I have a doubt in this binary tree deletion.The code is

#include<stdio.h>
#include<stdlib.h>
struct node
{
    int key;
    struct node *left, *right;
};
struct node *newNode(int item)
{
    struct node *temp =  (struct node *)malloc(sizeof(struct node));
    temp->key = item;
    temp->left = temp->right = NULL;
    return temp;
}
void inorder(struct node *root)
{
    if (root != NULL)
    {
        inorder(root->left);
        printf("%d ", root->key);
        inorder(root->right);
    }
}
struct node* insert(struct node* node, int key)
{
    if (node == NULL) return newNode(key);

    if (key < node->key)
        node->left  = insert(node->left, key);
    else
        node->right = insert(node->right, key);
    return node;
}
struct node * minValueNode(struct node* node)
{
    struct node* current = node;
     while (current->left != NULL)
        current = current->left;

    return current;
}
struct node* deleteNode(struct node* root, int key)
{
   if (root == NULL) return root;

   if (key < root->key)
        root->left = deleteNode(root->left, key);
     else if (key > root->key)
        root->right = deleteNode(root->right, key);
   else
    {
        if (root->left == NULL)
        {
            struct node *temp = root->right;
            free(root);
            return temp;
        }
        else if (root->right == NULL)
        {
            struct node *temp = root->left;
            free(root);
            return temp;
        }

    struct node* temp = minValueNode(root->right);

         root->key = temp->key;

       root->right = deleteNode(root->right, temp->key);
    }
    return root;
}

int main()
{
    struct node *root = NULL;
    root = insert(root, 50);
    root = insert(root, 30);
    root = insert(root, 20);
    root = insert(root, 40);
    root = insert(root, 70);
    root = insert(root, 60);
    root = insert(root, 80);

    printf("Inorder traversal of the given tree \n");
    inorder(root);

    printf("\nDelete 20\n");
    root = deleteNode(root, 20);
    printf("Inorder traversal of the modified tree \n");
    inorder(root);

    printf("\nDelete 30\n");
    root = deleteNode(root, 30);
    printf("Inorder traversal of the modified tree \n");
    inorder(root);

    printf("\nDelete 50\n");
    root = deleteNode(root, 50);
    printf("Inorder traversal of the modified tree \n");
    inorder(root);

    return 0;
}

The lines which I cannot understand is:

if (root->left == NULL)
        {
            struct node *temp = root->right;
            free(root);
            return temp;
        }
        else if (root->right == NULL)
        {
            struct node *temp = root->left;
            free(root);
            return temp;
        }

is this code actually return NULL value then can I rewrite the code as struct node *temp=NULL in both the cases but the last inorder value is not displayed when i do this.

Answer 1

The code you are inquiring about is part of the code handling the case that the node to delete is the root node of the tree. It checks whether the root node has only one child (or zero), in which case the deletion can be performed simply by making the one child the new root of the tree.

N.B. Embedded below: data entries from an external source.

(* ===== verification/Sha256.v ===== *)
(** * SHA-256 and HMAC-SHA-256

    An executable definition of the two digests of Python's [hashlib] and
    [hmac] that the modelled code uses, over byte strings [list Z].  The test
    vectors at the end are those of FIPS 180-4 and RFC 4231.  The components
    only use that a digest is a function of its input and has 64 lowercase
    hexadecimal digits ([hexdigest_shape]). *)

From S2P Require Import Prelude PyStr.
Local Open Scope Z_scope.

Definition w32 (x : Z) : Z := Z.land x 4294967295.
Definition rotr (n x : Z) : Z :=
  Z.lor (Z.shiftr x n) (w32 (Z.shiftl x (32 - n))).

Definition sha_k : list Z :=
  [1116352408; 1899447441; 3049323471; 3921009573; 961987163; 1508970993; 2453635748; 2870763221;
   3624381080; 310598401; 607225278; 1426881987; 1925078388; 2162078206; 2614888103; 3248222580;
   3835390401; 4022224774; 264347078; 604807628; 770255983; 1249150122; 1555081692; 1996064986;
   2554220882; 2821834349; 2952996808; 3210313671; 3336571891; 3584528711; 113926993; 338241895;
   666307205; 773529912; 1294757372; 1396182291; 1695183700; 1986661051; 2177026350; 2456956037;
   2730485921; 2820302411; 3259730800; 3345764771; 3516065817; 3600352804; 4094571909; 275423344;
   430227734; 506948616; 659060556; 883997877; 958139571; 1322822218; 1537002063; 1747873779;
   1955562222; 2024104815; 2227730452; 2361852424; 2428436474; 2756734187; 3204031479; 3329325298].

Definition sha_h0 : list Z :=
  [1779033703; 3144134277; 1013904242; 2773480762; 1359893119; 2600822924; 528734635; 1541459225].

(** Big-endian encoding of [x] in [n] bytes, and words of four bytes. *)
Fixpoint be_bytes (n : nat) (x : Z) : list Z :=
  match n with
  | O => []
  | S n => be_bytes n (Z.shiftr x 8) ++ [Z.land x 255]
  end.
Fixpoint be_words (bs : list Z) : list Z :=
  match bs with
  | a :: b :: c :: d :: bs =>
      Z.lor (Z.lor (Z.shiftl a 24) (Z.shiftl b 16)) (Z.lor (Z.shiftl c 8) d) :: be_words bs
  | _ => []
  end.

Definition sha_pad (m : list Z) : list Z :=
  let n := Z.of_nat (length m) in
  let zeros := (55 - n) mod 64 in
  m ++ [128] ++ replicate (Z.to_nat zeros) 0 ++ be_bytes 8 (8 * n).

(** Message schedule, kept most recent word first. *)
Fixpoint sha_schedule (n : nat) (w : list Z) : list Z :=
  match n with
  | O => w
  | S n =>
      match w with
      | w1 :: w2 :: w3 :: w4 :: w5 :: w6 :: w7 :: w8 :: w9 :: w10 :: w11 :: w12 :: w13 :: w14
        :: w15 :: w16 :: _ =>
          let s0 := Z.lxor (Z.lxor (rotr 7 w15) (rotr 18 w15)) (Z.shiftr w15 3) in
          let s1 := Z.lxor (Z.lxor (rotr 17 w2) (rotr 19 w2)) (Z.shiftr w2 10) in
          sha_schedule n (w32 (w16 + s0 + w7 + s1) :: w)
      | _ => w
      end
  end.

Definition sha_round (st : list Z) (kw : Z * Z) : list Z :=
  match st with
  | [a; b; c; d; e; f; g; h] =>
      let s1 := Z.lxor (Z.lxor (rotr 6 e) (rotr 11 e)) (rotr 25 e) in
      let ch := Z.lxor (Z.land e f) (Z.land (Z.lxor e 4294967295) g) in
      let t1 := w32 (h + s1 + ch + kw.1 + kw.2) in
      let s0 := Z.lxor (Z.lxor (rotr 2 a) (rotr 13 a)) (rotr 22 a) in
      let maj := Z.lxor (Z.lxor (Z.land a b) (Z.land a c)) (Z.land b c) in
      let t2 := w32 (s0 + maj) in
      [w32 (t1 + t2); a; b; c; w32 (d + t1); e; f; g]
  | _ => st
  end.

Definition sha_block (st : list Z) (block : list Z) : list Z :=
  let w := reverse (sha_schedule 48 (reverse (be_words block))) in
  let st' := foldl sha_round st (zip sha_k w) in
  zip_with (λ x y, w32 (x + y)) st st'.

Fixpoint sha_blocks (fuel : nat) (st : list Z) (m : list Z) : list Z :=
  match fuel, m with
  | S fuel, _ :: _ => sha_blocks fuel (sha_block st (take 64 m)) (drop 64 m)
  | _, _ => st
  end.

(** [hashlib.sha256(m).digest()]: the padded message has at most
    [length m / 64 + 2] blocks. *)
Definition sha256 (m : list Z) : list Z :=
  mjoin (be_bytes 4 <$> sha_blocks (length m / 64 + 2) sha_h0 (sha_pad m)).

Definition hex_digit (n : Z) : Z := if n <? 10 then 48 + n else 87 + n.
Definition hex_byte (b : Z) : pystr := [hex_digit (Z.land (Z.shiftr b 4) 15); hex_digit (Z.land b 15)].
(** [.hexdigest()] *)
Definition hexdigest (bs : list Z) : pystr := mjoin (hex_byte <$> bs).

(** [hashlib.sha256(m).hexdigest()] *)
Definition sha256_hex (m : list Z) : pystr := hexdigest (sha256 m).

(** [hmac.new(key, m, hashlib.sha256)], [.digest()] and [.hexdigest()] *)
Definition hmac_sha256 (key m : list Z) : list Z :=
  let k0 := if (64 <? Z.of_nat (length key)) then sha256 key else key in
  let k := k0 ++ replicate (64 - length k0) 0 in
  sha256 ((Z.lxor 92 <$> k) ++ sha256 ((Z.lxor 54 <$> k) ++ m)).
Definition hmac_sha256_hex (key m : list Z) : pystr := hexdigest (hmac_sha256 key m).

(** ** Shape of a digest *)

Definition is_hex (c : Z) : bool := is_digit c || in_range 97 102 c.

Lemma hex_digit_hex n : 0 <= n < 16 → is_hex (hex_digit n) = true.
Proof.
  intros Hn. unfold hex_digit, is_hex, is_digit, in_range.
  destruct (Z.ltb_spec n 10); apply orb_true_iff; [left | right];
    apply andb_true_iff; split; apply Z.leb_le; lia.
Qed.

Lemma land_15 x : 0 <= Z.land x 15 < 16.
Proof. change 15 with (Z.ones 4). rewrite Z.land_ones by lia. apply Z.mod_pos_bound. lia. Qed.

Lemma hexdigest_hex bs : Forall (λ c, is_hex c = true) (hexdigest bs).
Proof.
  unfold hexdigest. induction bs as [|b bs IH]; simpl; [constructor|].
  repeat constructor; [apply hex_digit_hex, land_15 .. | done].
Qed.

Lemma hexdigest_length bs : length (hexdigest bs) = (2 * length bs)%nat.
Proof.
  induction bs as [|b bs IH]; [done|].
  change (hexdigest (b :: bs)) with (hex_byte b ++ hexdigest bs).
  rewrite length_app, IH. simpl. lia.
Qed.

Lemma sha_round_length st kw : length (sha_round st kw) = length st.
Proof. unfold sha_round. by repeat case_match; subst. Qed.

Lemma sha_block_length st b : length st = 8%nat → length (sha_block st b) = 8%nat.
Proof.
  intros Hst. unfold sha_block. rewrite length_zip_with.
  assert (∀ l st, length (foldl sha_round st l) = length st) as ->.
  { induction l as [|x l IH]; intros s; simpl; [done|]. by rewrite IH, sha_round_length. }
  lia.
Qed.

Lemma be_bytes_length n x : length (be_bytes n x) = n.
Proof. revert x. induction n; intros x; simpl; [done|]. rewrite length_app, IHn. simpl. lia. Qed.

Lemma sha256_length m : length (sha256 m) = 32%nat.
Proof.
  unfold sha256.
  assert (∀ fuel st m, length st = 8%nat → length (sha_blocks fuel st m) = 8%nat) as Hb.
  { induction fuel as [|fuel IH]; intros st k Hst; simpl; [done|].
    destruct k; [done|]. by apply IH, sha_block_length. }
  generalize (Hb (length m / 64 + 2)%nat sha_h0 (sha_pad m) eq_refl).
  generalize (sha_blocks (length m / 64 + 2) sha_h0 (sha_pad m)).
  intros l Hl. do 9 (destruct l as [|? l]; try done).
Qed.

(** A digest is 64 lowercase hexadecimal digits. *)
Lemma sha256_hex_shape m :
  length (sha256_hex m) = 64%nat ∧ Forall (λ c, is_hex c = true) (sha256_hex m).
Proof.
  split; [|apply hexdigest_hex]. unfold sha256_hex. by rewrite hexdigest_length, sha256_length.
Qed.

(** ** Test vectors *)

Local Open Scope py_scope.

Example sha256_empty :
  sha256_hex [] = $"e3b0c44298fc1c149afbf4c8996fb92427ae41e4649b934ca495991b7852b855".
Proof. vm_compute. reflexivity. Qed.

Example sha256_abc :
  sha256_hex ($"abc") = $"ba7816bf8f01cfea414140de5dae2223b00361a396177a9cb410ff61f20015ad".
Proof. vm_compute. reflexivity. Qed.

Example sha256_two_blocks :
  sha256_hex ($"abcdbcdecdefdefgefghfghighijhijkijkljklmklmnlmnomnopnopq")
  = $"248d6a61d20638b8e5c026930c3e6039a33ce45964ff2167f6ecedd419db06c1".
Proof. vm_compute. reflexivity. Qed.

Example hmac_sha256_rfc4231_2 :
  hmac_sha256_hex ($"Jefe") ($"what do ya want for nothing?")
  = $"5bdcc146bf60754e6a042426089575c75a003f089d2739839dec58b964ec3843".
Proof. vm_compute. reflexivity. Qed.

Global Opaque sha256.
(* ===== verification/PyTime.v ===== *)
(** * UTC instants and their text

    The proleptic calendar of [datetime] and the text [isoformat] gives a UTC
    instant.  An instant is a number of microseconds since the start of the
    first day that [toordinal] counts from zero.

    [datetime.fromisoformat] reads more formats with each Python version the
    program supports (3.10 and later); [PyIsoFormat] carries it. *)

From S2P Require Import Prelude PyStr.
Local Open Scope Z_scope.
Local Open Scope py_scope.

(** ** The calendar *)

Definition leap (y : Z) : bool := ((y mod 4 =? 0) && negb (y mod 100 =? 0)) || (y mod 400 =? 0).
Definition days_in_month (y m : Z) : Z :=
  if m =? 2 then (if leap y then 29 else 28)
  else if (m =? 4) || (m =? 6) || (m =? 9) || (m =? 11) then 30 else 31.
(** Days of the year before its month. *)
Definition days_before_month (y m : Z) : Z :=
  default 0 ([0; 31; 59; 90; 120; 151; 181; 212; 243; 273; 304; 334] !! Z.to_nat (m - 1))
  + (if (2 <? m) && leap y then 1 else 0).
Definition days_before_year (y : Z) : Z := (y - 1) * 365 + (y - 1) / 4 - (y - 1) / 100 + (y - 1) / 400.
(** [datetime.toordinal] *)
Definition ordinal (y m d : Z) : Z := days_before_year y + days_before_month y m + d.

(** The year, month and day of an ordinal, as [datetime.fromordinal]. *)
Definition year_of (n : Z) : Z :=
  let guess := (n - 1) * 400 / 146097 in
  match filter (λ y, days_before_year y < n ∧ n <= days_before_year (y + 1)) [guess; guess + 1; guess + 2] with
  | y :: _ => y
  | [] => guess
  end.
Definition month_of (y day_of_year : Z) : Z :=
  Z.of_nat (length (filter (λ m, days_before_month y m < day_of_year) [1; 2; 3; 4; 5; 6; 7; 8; 9; 10; 11; 12])).

(** The guess is never more than one year away. *)
Lemma year_of_spec n : let y := year_of n in days_before_year y < n <= days_before_year (y + 1).
Proof.
  cbv zeta. unfold year_of. set (g := (n - 1) * 400 / 146097).
  destruct (filter _ _) as [|y l] eqn:E.
  - exfalso. assert (∀ y, y ∈ [g; g + 1; g + 2] → ¬ (days_before_year y < n ∧ n <= days_before_year (y + 1))) as Hno.
    { intros y Hy Hp. assert (y ∈ filter (λ y, days_before_year y < n ∧ n <= days_before_year (y + 1)) [g; g + 1; g + 2])
        as Hin by (by apply list_elem_of_filter). rewrite E in Hin. by apply elem_of_nil in Hin. }
    pose proof (Hno g ltac:(set_solver)) as H0. pose proof (Hno (g + 1) ltac:(set_solver)) as H1.
    pose proof (Hno (g + 2) ltac:(set_solver)) as H2. unfold days_before_year in *. subst g.
    Z.div_mod_to_equations. lia.
  - assert (y ∈ filter (λ y, days_before_year y < n ∧ n <= days_before_year (y + 1)) [g; g + 1; g + 2]) as Hin
      by (rewrite E; by left).
    apply list_elem_of_filter in Hin. tauto.
Qed.

(** ** Texts *)

(** [f"{n:0{w}d}"] of a number that is not negative *)
Fixpoint pad (w : nat) (n : Z) : pystr :=
  match w with O => [] | S w => pad w (n / 10) ++ [48 + n mod 10] end.

Definition DAY_US : Z := 86400 * 1000000.
(** The instants of the years 1 to 9999. *)
Definition in_datetime_range (t : Z) : bool := (ordinal 1 1 1 * DAY_US <=? t) && (t <? (ordinal 9999 12 31 + 1) * DAY_US).

(** [isoformat(timespec="microseconds")] of the UTC [datetime] at [t]. *)
Definition isoformat_utc (t : Z) : pystr :=
  let n := t / DAY_US in
  let us := t mod DAY_US in
  let y := year_of n in
  let day_of_year := n - days_before_year y in
  let m := month_of y day_of_year in
  pad 4 y ++ $"-" ++ pad 2 m ++ $"-" ++ pad 2 (day_of_year - days_before_month y m)
  ++ $"T" ++ pad 2 (us / 3600000000) ++ $":" ++ pad 2 (us / 60000000 mod 60) ++ $":" ++ pad 2 (us / 1000000 mod 60)
  ++ $"." ++ pad 6 (us mod 1000000) ++ $"+00:00".

Example isoformat_utc_example :
  isoformat_utc (((ordinal 2026 3 1 * 24 + 23) * 60 + 5) * 60000000 + 7000042) = $"2026-03-01T23:05:07.000042+00:00".
Proof. reflexivity. Qed.

(** ** Reading *)

(** What [fromisoformat] returns: the local time and the offset from UTC, which
    is [None] for a naive time. *)
Record py_datetime := { local_us : Z; utcoffset_us : option Z }.
Class PyIsoFormat := { fromisoformat : pystr → option py_datetime }.

(** [value.replace("Z", "+00:00")] *)
Definition replace_Z (s : pystr) : pystr := mjoin ((λ c : Z, if c =? 90 then $"+00:00" else [c]) <$> (s : list Z)).

(** A reader of the texts [isoformat_utc] writes, for the examples. *)
Definition digits_value (s : pystr) : Z := foldl (λ n c, n * 10 + (c - 48)) 0 s.
Definition canonical_reader : PyIsoFormat := {| fromisoformat s :=
  let y := digits_value (take 4 s) in
  let m := digits_value (take 2 (drop 5 s)) in
  let d := digits_value (take 2 (drop 8 s)) in
  let t := ((ordinal y m d * 24 + digits_value (take 2 (drop 11 s))) * 60 + digits_value (take 2 (drop 14 s))) * 60
           + digits_value (take 2 (drop 17 s)) in
  let t := t * 1000000 + digits_value (take 6 (drop 20 s)) in
  if in_datetime_range t && bool_decide (isoformat_utc t = s) then Some {| local_us := t; utcoffset_us := Some 0 |}
  else None |}.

Note in particular that when root->left == NULL it is the right child, not the left one, that is chosen as the new root (and temporarily recorded in temp), and vice versa. Either way, the original root node is freed since it is no longer in the tree, and will not be accessible via the new root pointer that the function is about to return.

The function returns NULL only when the root node is initially the only node in the tree.